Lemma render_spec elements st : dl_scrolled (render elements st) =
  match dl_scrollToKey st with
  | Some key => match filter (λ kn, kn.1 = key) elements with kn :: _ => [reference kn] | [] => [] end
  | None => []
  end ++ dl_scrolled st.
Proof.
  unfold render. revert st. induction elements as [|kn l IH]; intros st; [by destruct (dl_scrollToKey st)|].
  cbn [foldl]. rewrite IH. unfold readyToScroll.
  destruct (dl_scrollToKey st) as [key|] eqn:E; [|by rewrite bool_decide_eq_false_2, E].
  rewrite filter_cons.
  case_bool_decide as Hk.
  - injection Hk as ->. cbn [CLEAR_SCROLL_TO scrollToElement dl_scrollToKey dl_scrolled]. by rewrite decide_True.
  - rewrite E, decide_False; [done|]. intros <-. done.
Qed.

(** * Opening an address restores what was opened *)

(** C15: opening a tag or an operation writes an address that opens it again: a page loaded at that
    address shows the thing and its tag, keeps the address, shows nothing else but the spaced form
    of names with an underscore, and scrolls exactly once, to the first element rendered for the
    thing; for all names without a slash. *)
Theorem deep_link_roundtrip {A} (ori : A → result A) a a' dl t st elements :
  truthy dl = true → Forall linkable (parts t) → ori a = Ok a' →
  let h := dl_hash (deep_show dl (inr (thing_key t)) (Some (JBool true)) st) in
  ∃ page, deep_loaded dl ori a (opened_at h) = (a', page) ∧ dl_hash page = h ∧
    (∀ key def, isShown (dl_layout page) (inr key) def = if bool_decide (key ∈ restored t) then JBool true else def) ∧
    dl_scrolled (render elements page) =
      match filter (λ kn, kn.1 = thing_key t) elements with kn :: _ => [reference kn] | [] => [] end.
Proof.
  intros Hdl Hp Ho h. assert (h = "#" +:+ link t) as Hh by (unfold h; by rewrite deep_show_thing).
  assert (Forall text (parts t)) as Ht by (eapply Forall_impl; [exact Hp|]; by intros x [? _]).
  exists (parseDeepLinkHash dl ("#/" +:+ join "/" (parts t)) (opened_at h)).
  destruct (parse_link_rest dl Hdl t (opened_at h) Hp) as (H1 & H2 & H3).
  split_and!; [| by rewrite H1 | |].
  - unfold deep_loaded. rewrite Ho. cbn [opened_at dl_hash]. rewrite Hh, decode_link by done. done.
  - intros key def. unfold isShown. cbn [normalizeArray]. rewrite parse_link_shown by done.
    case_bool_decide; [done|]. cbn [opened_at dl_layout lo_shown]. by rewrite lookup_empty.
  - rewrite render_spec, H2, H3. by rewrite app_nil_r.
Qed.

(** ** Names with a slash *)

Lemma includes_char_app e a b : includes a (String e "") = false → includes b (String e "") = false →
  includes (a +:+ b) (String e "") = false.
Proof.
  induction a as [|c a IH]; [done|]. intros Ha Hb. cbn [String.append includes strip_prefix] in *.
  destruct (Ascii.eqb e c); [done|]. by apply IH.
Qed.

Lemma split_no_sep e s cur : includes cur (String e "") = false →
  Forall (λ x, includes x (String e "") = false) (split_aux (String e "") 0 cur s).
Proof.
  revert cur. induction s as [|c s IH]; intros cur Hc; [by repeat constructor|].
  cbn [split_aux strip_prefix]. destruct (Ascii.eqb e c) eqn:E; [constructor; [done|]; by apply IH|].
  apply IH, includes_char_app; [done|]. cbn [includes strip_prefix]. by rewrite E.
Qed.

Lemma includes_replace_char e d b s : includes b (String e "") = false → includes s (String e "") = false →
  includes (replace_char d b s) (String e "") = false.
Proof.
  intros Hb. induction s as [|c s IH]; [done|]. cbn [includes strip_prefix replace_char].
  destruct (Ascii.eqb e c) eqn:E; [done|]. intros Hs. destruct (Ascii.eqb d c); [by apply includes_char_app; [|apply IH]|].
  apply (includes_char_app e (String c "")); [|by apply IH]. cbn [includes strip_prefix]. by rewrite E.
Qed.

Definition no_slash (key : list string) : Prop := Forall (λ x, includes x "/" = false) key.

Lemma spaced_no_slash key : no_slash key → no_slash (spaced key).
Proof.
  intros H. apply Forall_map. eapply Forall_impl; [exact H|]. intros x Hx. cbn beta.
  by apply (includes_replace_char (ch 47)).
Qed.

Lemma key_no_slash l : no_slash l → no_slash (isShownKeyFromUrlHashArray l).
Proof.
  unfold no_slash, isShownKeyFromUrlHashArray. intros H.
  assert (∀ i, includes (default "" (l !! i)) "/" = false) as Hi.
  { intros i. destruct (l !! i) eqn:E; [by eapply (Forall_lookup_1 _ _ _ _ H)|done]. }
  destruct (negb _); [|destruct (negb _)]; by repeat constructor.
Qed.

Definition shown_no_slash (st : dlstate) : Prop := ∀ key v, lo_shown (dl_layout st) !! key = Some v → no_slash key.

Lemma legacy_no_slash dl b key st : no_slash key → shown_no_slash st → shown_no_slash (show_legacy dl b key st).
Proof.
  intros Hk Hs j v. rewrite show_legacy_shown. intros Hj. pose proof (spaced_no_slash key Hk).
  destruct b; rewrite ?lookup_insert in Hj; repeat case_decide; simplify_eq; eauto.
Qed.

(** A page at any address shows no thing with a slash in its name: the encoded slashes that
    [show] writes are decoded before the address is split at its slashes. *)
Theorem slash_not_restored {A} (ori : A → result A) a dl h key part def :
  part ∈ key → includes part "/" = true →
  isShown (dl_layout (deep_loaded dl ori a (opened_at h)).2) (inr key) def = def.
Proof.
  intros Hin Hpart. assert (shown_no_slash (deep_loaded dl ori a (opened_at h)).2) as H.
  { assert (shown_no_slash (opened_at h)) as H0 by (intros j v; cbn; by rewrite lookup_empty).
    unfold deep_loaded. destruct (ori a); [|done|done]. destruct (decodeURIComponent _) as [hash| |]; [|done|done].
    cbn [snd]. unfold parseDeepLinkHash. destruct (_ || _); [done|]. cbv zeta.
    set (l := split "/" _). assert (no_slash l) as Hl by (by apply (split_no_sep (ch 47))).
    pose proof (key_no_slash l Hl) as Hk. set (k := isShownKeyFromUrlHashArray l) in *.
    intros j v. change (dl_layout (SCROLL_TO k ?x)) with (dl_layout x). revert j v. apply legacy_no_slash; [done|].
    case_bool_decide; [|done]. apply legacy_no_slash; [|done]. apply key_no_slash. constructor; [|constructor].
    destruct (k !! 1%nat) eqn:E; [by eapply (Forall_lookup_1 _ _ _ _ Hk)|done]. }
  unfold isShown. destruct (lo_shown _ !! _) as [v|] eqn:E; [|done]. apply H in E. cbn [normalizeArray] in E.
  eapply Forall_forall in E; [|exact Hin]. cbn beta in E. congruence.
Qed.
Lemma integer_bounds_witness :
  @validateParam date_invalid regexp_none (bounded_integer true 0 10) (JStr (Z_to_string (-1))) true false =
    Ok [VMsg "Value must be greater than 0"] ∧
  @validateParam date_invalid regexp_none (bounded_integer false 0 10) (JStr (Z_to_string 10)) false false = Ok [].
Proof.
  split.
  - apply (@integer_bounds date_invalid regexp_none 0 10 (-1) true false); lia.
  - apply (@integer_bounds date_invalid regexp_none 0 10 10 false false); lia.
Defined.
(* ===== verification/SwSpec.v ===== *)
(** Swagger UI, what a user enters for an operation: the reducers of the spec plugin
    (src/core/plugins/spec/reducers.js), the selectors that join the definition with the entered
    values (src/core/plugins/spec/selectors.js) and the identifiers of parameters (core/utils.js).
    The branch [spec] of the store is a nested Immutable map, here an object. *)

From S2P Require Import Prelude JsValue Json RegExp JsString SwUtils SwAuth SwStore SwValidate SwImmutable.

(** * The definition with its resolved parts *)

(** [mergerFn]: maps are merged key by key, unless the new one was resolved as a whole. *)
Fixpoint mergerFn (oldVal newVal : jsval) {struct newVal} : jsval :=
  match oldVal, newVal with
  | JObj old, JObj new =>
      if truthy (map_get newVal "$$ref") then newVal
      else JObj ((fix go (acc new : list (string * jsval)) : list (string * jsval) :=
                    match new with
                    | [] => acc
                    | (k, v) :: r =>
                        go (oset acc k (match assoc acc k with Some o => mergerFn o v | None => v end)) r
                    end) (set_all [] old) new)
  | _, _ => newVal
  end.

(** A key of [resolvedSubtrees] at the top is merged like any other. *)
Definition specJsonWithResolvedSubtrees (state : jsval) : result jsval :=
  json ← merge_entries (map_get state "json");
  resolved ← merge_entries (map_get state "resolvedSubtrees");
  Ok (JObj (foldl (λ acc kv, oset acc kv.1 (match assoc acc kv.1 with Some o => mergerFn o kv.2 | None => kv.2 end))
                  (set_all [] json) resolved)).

**Activity**
Beginning with the line above that contains "unfold no_slash, isShownKeyFromUrlHashArray.", copy each line exactly up to and including the line that contains "unfold deep_loaded. destruct", and go no further.

**Exercise answer**
  unfold no_slash, isShownKeyFromUrlHashArray. intros H.
  assert (∀ i, includes (default "" (l !! i)) "/" = false) as Hi.
  { intros i. destruct (l !! i) eqn:E; [by eapply (Forall_lookup_1 _ _ _ _ H)|done]. }
  destruct (negb _); [|destruct (negb _)]; by repeat constructor.
Qed.

Definition shown_no_slash (st : dlstate) : Prop := ∀ key v, lo_shown (dl_layout st) !! key = Some v → no_slash key.

Lemma legacy_no_slash dl b key st : no_slash key → shown_no_slash st → shown_no_slash (show_legacy dl b key st).
Proof.
  intros Hk Hs j v. rewrite show_legacy_shown. intros Hj. pose proof (spaced_no_slash key Hk).
  destruct b; rewrite ?lookup_insert in Hj; repeat case_decide; simplify_eq; eauto.
Qed.

(** A page at any address shows no thing with a slash in its name: the encoded slashes that
    [show] writes are decoded before the address is split at its slashes. *)
Theorem slash_not_restored {A} (ori : A → result A) a dl h key part def :
  part ∈ key → includes part "/" = true →
  isShown (dl_layout (deep_loaded dl ori a (opened_at h)).2) (inr key) def = def.
Proof.
  intros Hin Hpart. assert (shown_no_slash (deep_loaded dl ori a (opened_at h)).2) as H.
  { assert (shown_no_slash (opened_at h)) as H0 by (intros j v; cbn; by rewrite lookup_empty).
    unfold deep_loaded. destruct (ori a); [|done|done]. destruct (decodeURIComponent _) as [hash| |]; [|done|done].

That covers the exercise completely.